BRIEF: For the records that follow, please set down exactly the lines between the one holding "bs) < 2 ^ 31 ->" and the one holding "set (cb := slice_cell", inclusive, and only those.

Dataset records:
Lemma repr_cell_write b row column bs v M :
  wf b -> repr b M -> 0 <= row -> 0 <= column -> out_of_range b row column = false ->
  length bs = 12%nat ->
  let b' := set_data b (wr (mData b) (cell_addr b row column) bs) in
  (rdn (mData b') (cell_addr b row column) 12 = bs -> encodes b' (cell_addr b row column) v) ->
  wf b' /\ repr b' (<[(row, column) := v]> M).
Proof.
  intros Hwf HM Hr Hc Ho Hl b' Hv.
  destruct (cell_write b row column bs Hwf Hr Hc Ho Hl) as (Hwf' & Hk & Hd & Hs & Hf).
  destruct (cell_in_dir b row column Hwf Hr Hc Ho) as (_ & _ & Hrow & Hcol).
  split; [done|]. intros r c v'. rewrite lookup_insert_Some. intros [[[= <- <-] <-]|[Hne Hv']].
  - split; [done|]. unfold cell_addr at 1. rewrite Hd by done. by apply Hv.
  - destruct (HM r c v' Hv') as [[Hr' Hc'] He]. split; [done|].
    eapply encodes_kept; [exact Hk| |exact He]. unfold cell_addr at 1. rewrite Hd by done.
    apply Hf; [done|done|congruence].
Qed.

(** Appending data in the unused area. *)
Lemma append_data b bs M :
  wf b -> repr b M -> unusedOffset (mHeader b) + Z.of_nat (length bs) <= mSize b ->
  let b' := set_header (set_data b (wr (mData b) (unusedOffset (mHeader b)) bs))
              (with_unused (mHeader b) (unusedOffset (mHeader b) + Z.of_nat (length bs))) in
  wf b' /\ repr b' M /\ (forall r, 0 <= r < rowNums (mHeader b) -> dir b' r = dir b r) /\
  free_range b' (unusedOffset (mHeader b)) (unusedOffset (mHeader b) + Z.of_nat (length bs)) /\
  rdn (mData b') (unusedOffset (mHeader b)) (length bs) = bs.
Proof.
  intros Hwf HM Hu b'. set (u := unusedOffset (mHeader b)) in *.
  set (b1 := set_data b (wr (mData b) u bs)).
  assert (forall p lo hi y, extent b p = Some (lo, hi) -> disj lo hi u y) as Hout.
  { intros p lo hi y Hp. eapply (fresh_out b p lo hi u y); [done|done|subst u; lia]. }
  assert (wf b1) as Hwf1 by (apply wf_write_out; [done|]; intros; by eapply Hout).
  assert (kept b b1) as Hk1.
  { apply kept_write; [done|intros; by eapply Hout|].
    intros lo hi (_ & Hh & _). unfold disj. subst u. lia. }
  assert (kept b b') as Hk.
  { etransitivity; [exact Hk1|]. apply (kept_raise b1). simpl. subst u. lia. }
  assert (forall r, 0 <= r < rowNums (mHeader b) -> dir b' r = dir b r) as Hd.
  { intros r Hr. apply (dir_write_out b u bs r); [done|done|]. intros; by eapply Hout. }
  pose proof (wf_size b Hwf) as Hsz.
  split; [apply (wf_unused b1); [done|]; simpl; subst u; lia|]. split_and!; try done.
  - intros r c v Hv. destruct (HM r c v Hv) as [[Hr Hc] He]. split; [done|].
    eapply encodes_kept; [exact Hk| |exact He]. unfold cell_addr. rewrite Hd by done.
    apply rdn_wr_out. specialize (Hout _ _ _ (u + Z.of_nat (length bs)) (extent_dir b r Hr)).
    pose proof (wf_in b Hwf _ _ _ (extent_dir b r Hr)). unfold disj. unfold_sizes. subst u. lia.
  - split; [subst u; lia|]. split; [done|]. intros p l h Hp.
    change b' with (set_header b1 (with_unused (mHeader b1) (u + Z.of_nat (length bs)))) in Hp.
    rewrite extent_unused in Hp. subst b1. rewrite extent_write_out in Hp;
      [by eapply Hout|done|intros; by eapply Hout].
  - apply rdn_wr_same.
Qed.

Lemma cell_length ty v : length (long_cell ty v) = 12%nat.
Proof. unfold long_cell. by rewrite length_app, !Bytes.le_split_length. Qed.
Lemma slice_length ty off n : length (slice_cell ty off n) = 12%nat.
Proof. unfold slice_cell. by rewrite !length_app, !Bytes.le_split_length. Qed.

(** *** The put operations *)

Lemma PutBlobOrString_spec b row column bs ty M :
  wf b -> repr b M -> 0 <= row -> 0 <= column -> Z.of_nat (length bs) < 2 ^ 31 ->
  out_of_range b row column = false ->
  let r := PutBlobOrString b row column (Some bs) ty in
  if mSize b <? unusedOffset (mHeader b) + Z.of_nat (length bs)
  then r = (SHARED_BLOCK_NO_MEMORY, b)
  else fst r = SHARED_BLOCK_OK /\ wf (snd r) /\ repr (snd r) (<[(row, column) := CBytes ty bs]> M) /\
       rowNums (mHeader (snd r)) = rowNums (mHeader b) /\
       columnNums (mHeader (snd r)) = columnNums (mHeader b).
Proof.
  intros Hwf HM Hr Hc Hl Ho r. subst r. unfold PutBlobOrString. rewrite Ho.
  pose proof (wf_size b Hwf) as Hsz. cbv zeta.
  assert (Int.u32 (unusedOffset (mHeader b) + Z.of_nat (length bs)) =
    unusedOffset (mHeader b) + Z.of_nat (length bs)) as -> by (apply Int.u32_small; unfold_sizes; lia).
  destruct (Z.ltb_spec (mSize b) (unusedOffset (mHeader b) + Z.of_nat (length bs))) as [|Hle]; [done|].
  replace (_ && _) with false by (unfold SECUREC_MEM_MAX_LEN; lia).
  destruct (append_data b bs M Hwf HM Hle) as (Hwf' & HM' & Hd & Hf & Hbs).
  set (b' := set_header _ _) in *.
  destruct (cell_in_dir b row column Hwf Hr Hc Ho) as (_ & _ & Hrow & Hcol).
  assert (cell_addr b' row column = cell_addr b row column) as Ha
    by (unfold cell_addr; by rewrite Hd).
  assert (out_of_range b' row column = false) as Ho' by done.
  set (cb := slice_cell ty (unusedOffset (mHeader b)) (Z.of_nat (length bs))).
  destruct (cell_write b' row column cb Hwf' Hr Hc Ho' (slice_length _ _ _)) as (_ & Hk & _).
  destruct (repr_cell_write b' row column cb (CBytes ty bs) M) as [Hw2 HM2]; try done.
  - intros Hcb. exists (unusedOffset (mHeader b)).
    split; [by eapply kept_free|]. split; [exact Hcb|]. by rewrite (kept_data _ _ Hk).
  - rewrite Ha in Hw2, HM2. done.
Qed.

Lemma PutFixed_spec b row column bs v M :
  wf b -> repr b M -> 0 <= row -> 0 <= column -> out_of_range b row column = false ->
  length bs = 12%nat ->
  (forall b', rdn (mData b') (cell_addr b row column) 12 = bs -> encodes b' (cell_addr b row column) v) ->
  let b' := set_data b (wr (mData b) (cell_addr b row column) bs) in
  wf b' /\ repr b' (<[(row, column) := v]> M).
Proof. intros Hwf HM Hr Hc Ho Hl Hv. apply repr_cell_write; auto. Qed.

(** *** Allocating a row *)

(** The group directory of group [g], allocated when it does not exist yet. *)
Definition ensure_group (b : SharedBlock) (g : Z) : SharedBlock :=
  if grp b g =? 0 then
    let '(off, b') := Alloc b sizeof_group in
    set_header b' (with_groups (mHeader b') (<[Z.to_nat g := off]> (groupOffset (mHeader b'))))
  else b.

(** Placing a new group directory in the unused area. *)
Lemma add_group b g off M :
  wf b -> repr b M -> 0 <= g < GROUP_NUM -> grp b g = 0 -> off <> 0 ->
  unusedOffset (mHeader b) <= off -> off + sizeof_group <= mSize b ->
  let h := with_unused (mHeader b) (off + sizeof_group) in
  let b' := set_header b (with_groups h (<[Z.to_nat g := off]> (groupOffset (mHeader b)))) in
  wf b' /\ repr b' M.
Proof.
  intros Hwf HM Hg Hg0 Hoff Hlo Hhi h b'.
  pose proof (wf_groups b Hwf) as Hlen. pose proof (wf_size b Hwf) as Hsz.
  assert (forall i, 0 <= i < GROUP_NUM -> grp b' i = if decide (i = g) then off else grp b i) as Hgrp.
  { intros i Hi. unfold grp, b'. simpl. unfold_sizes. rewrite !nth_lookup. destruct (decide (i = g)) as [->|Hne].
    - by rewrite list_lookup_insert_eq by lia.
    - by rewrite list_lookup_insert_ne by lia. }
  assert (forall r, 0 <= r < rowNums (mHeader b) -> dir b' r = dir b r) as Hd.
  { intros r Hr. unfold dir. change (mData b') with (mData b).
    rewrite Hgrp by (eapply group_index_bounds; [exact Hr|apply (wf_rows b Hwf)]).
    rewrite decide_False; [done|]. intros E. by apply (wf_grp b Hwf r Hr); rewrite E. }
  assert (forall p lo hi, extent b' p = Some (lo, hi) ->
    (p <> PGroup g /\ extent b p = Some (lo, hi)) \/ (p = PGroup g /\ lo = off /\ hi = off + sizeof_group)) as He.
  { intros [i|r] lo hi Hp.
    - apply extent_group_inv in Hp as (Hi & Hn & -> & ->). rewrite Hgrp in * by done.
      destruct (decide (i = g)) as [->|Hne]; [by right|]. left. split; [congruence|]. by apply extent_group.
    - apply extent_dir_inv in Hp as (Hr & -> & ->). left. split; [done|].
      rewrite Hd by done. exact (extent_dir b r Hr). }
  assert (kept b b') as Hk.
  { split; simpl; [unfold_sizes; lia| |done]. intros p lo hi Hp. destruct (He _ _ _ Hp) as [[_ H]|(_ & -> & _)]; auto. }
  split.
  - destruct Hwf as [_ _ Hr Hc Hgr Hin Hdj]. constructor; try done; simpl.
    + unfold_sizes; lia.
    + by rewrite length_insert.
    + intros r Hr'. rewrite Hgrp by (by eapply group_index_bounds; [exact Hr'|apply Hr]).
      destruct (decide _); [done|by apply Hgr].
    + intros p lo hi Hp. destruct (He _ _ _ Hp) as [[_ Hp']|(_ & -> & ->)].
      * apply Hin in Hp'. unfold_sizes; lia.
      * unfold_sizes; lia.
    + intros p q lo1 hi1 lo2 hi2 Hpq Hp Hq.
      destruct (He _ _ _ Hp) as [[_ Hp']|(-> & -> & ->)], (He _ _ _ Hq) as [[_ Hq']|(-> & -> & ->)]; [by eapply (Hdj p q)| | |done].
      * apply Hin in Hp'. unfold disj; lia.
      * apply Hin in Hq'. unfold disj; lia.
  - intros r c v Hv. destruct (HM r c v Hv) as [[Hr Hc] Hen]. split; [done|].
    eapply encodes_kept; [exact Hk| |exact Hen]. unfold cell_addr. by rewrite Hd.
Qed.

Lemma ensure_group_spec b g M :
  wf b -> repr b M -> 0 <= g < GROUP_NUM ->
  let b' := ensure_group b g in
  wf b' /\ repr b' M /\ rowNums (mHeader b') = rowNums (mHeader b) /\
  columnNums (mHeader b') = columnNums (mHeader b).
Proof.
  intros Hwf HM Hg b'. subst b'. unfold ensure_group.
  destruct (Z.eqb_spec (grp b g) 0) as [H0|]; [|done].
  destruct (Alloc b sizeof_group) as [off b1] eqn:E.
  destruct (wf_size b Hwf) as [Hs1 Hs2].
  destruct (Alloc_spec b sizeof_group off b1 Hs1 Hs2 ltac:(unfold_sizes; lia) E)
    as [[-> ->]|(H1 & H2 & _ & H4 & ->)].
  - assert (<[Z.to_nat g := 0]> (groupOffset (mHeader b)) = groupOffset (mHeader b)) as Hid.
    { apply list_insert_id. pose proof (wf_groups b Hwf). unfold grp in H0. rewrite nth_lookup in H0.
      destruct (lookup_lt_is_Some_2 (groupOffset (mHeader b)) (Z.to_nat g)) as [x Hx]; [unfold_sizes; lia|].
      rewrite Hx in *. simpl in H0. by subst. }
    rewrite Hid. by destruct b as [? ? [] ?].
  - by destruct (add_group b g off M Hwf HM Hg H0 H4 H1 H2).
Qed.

EXPECTED ANSWER:
  wf b -> repr b M -> 0 <= row -> 0 <= column -> Z.of_nat (length bs) < 2 ^ 31 ->
  out_of_range b row column = false ->
  let r := PutBlobOrString b row column (Some bs) ty in
  if mSize b <? unusedOffset (mHeader b) + Z.of_nat (length bs)
  then r = (SHARED_BLOCK_NO_MEMORY, b)
  else fst r = SHARED_BLOCK_OK /\ wf (snd r) /\ repr (snd r) (<[(row, column) := CBytes ty bs]> M) /\
       rowNums (mHeader (snd r)) = rowNums (mHeader b) /\
       columnNums (mHeader (snd r)) = columnNums (mHeader b).
Proof.
  intros Hwf HM Hr Hc Hl Ho r. subst r. unfold PutBlobOrString. rewrite Ho.
  pose proof (wf_size b Hwf) as Hsz. cbv zeta.
  assert (Int.u32 (unusedOffset (mHeader b) + Z.of_nat (length bs)) =
    unusedOffset (mHeader b) + Z.of_nat (length bs)) as -> by (apply Int.u32_small; unfold_sizes; lia).
  destruct (Z.ltb_spec (mSize b) (unusedOffset (mHeader b) + Z.of_nat (length bs))) as [|Hle]; [done|].
  replace (_ && _) with false by (unfold SECUREC_MEM_MAX_LEN; lia).
  destruct (append_data b bs M Hwf HM Hle) as (Hwf' & HM' & Hd & Hf & Hbs).
  set (b' := set_header _ _) in *.
  destruct (cell_in_dir b row column Hwf Hr Hc Ho) as (_ & _ & Hrow & Hcol).
  assert (cell_addr b' row column = cell_addr b row column) as Ha
    by (unfold cell_addr; by rewrite Hd).
  assert (out_of_range b' row column = false) as Ho' by done.
  set (cb := slice_cell ty (unusedOffset (mHeader b)) (Z.of_nat (length bs))).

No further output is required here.